[Start of section]

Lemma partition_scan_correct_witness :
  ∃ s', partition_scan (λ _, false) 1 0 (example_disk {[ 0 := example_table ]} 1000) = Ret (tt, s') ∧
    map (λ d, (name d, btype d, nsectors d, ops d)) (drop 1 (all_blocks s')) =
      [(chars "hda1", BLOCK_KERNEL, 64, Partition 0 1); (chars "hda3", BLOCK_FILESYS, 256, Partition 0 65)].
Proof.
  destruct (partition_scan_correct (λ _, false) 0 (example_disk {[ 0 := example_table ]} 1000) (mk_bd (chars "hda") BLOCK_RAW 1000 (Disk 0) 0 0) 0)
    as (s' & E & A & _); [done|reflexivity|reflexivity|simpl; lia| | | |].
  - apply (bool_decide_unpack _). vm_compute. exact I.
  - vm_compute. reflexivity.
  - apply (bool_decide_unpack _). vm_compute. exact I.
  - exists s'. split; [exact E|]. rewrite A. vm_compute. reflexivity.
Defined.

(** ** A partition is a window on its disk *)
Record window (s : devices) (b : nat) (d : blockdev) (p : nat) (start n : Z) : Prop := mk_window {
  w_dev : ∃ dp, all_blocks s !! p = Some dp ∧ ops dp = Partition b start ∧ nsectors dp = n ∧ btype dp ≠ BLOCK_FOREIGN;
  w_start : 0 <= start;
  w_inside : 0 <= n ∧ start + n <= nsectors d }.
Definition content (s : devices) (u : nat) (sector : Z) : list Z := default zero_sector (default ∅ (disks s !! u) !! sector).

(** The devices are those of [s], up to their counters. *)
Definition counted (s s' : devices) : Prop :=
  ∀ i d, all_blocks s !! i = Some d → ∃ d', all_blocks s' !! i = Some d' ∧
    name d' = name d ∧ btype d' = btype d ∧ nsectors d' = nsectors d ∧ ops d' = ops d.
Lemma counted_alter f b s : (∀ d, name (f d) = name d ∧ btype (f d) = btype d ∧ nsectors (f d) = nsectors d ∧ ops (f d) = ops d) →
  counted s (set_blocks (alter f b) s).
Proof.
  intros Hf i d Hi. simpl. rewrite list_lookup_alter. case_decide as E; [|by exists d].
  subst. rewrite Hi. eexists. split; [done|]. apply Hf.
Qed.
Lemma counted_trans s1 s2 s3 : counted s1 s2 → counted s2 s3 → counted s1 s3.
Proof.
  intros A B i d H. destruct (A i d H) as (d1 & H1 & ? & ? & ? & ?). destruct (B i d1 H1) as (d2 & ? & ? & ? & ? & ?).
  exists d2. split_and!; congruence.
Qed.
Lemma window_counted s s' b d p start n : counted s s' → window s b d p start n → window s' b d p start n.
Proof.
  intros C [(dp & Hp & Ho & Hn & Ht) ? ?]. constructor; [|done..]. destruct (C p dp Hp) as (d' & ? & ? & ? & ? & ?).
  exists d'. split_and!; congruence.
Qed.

[End of section]
[Start of section]

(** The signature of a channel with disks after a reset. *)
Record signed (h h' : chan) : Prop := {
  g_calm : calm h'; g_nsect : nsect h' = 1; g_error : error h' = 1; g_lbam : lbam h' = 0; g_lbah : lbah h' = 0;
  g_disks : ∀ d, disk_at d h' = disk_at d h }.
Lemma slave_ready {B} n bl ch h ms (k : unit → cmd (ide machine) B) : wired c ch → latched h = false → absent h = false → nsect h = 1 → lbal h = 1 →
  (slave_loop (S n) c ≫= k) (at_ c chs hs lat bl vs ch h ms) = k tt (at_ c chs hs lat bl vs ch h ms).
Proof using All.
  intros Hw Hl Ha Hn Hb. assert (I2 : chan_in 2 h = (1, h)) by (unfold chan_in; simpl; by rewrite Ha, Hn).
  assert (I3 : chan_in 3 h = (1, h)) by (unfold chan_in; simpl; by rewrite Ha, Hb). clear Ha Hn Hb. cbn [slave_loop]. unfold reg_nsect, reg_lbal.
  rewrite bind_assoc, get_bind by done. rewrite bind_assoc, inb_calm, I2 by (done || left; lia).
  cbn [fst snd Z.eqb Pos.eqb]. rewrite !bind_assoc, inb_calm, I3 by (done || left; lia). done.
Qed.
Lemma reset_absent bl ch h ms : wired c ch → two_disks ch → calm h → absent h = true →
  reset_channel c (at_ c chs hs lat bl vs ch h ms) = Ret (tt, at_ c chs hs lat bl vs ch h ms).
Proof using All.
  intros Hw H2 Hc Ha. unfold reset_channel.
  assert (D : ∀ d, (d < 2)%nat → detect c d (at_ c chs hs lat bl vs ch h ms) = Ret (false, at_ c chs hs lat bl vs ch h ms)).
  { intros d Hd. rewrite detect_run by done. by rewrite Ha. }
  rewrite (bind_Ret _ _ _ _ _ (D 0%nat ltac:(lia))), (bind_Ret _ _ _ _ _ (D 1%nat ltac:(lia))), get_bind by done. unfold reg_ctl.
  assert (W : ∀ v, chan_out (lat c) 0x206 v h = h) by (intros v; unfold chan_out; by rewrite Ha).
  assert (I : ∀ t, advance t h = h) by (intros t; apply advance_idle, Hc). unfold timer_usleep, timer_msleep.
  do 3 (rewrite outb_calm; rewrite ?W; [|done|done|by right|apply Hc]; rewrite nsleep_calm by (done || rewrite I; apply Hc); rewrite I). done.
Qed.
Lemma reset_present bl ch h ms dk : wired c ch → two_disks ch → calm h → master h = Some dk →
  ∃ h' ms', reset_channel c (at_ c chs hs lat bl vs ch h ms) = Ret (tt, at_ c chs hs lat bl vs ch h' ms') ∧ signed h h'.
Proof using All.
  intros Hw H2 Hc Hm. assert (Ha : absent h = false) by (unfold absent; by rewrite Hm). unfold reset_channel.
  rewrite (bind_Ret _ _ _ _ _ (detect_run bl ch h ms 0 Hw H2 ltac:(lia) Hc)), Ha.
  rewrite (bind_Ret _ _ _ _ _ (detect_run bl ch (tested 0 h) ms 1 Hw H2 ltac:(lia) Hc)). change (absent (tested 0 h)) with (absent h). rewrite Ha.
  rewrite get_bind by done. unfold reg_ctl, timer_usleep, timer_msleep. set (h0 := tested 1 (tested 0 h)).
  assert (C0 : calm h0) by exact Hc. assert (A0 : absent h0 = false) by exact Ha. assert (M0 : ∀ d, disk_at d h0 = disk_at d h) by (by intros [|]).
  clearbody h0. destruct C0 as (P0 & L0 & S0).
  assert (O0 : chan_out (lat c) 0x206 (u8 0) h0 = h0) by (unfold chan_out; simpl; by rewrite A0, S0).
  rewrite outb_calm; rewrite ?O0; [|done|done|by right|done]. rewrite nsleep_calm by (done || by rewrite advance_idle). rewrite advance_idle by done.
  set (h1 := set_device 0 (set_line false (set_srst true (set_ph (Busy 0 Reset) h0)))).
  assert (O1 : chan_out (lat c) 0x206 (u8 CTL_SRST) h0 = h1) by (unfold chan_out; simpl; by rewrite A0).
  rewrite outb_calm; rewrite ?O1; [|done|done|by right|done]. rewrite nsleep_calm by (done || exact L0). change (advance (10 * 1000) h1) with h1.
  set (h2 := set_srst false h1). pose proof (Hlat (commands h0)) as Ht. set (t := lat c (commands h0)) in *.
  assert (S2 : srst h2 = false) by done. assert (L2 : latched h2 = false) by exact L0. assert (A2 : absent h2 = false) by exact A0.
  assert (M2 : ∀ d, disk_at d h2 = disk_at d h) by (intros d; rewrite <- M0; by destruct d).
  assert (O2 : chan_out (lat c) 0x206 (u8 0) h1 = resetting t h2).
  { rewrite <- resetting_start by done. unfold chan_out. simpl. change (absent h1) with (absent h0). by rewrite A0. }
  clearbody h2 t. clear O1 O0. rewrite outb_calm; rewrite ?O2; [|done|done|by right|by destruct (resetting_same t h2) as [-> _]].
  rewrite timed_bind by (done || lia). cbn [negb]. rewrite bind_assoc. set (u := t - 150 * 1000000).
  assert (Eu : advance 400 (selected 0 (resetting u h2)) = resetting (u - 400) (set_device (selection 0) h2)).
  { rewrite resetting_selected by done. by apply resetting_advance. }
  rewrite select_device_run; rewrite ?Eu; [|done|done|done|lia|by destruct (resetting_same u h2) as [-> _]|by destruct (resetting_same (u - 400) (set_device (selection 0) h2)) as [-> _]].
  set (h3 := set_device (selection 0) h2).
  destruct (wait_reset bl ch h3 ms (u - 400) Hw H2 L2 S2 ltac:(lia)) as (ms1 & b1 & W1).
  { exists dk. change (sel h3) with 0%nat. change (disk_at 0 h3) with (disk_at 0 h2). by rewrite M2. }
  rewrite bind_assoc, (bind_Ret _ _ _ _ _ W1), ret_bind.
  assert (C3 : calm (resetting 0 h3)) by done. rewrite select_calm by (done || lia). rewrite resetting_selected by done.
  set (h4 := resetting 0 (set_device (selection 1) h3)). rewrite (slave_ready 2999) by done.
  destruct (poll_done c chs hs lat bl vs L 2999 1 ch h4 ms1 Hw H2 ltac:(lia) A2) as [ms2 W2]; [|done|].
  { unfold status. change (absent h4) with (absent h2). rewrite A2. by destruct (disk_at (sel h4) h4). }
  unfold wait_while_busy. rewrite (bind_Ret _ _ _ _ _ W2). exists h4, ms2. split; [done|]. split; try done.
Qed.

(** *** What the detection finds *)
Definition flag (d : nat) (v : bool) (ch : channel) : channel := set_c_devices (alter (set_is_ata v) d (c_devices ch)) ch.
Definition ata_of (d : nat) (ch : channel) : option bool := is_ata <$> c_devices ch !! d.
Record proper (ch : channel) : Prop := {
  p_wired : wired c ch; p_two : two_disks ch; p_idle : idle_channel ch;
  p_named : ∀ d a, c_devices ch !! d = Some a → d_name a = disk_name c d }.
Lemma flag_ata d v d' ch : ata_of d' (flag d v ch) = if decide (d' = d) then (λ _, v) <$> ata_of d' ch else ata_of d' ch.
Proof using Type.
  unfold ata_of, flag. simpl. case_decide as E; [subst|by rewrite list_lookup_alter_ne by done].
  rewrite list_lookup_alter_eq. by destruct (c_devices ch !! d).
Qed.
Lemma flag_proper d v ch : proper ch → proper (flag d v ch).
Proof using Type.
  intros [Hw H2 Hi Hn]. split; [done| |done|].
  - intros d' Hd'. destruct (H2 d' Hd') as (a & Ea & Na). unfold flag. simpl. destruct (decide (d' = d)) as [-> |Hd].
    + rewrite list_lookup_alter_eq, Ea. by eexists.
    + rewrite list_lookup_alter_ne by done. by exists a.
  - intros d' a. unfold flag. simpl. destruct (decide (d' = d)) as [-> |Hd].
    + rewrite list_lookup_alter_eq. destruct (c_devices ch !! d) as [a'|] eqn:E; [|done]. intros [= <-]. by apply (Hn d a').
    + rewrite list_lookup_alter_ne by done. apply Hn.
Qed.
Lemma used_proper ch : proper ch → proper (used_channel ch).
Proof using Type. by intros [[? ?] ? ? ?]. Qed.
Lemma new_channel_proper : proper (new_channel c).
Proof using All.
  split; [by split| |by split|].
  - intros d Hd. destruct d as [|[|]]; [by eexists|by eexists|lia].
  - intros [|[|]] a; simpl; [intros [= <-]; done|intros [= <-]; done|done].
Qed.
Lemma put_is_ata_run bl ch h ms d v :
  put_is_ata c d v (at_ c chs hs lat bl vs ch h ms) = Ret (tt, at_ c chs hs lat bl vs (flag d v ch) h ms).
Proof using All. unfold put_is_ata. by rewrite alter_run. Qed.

[End of section]

From the data above, count the lines that contain "apply" and write only that count.

8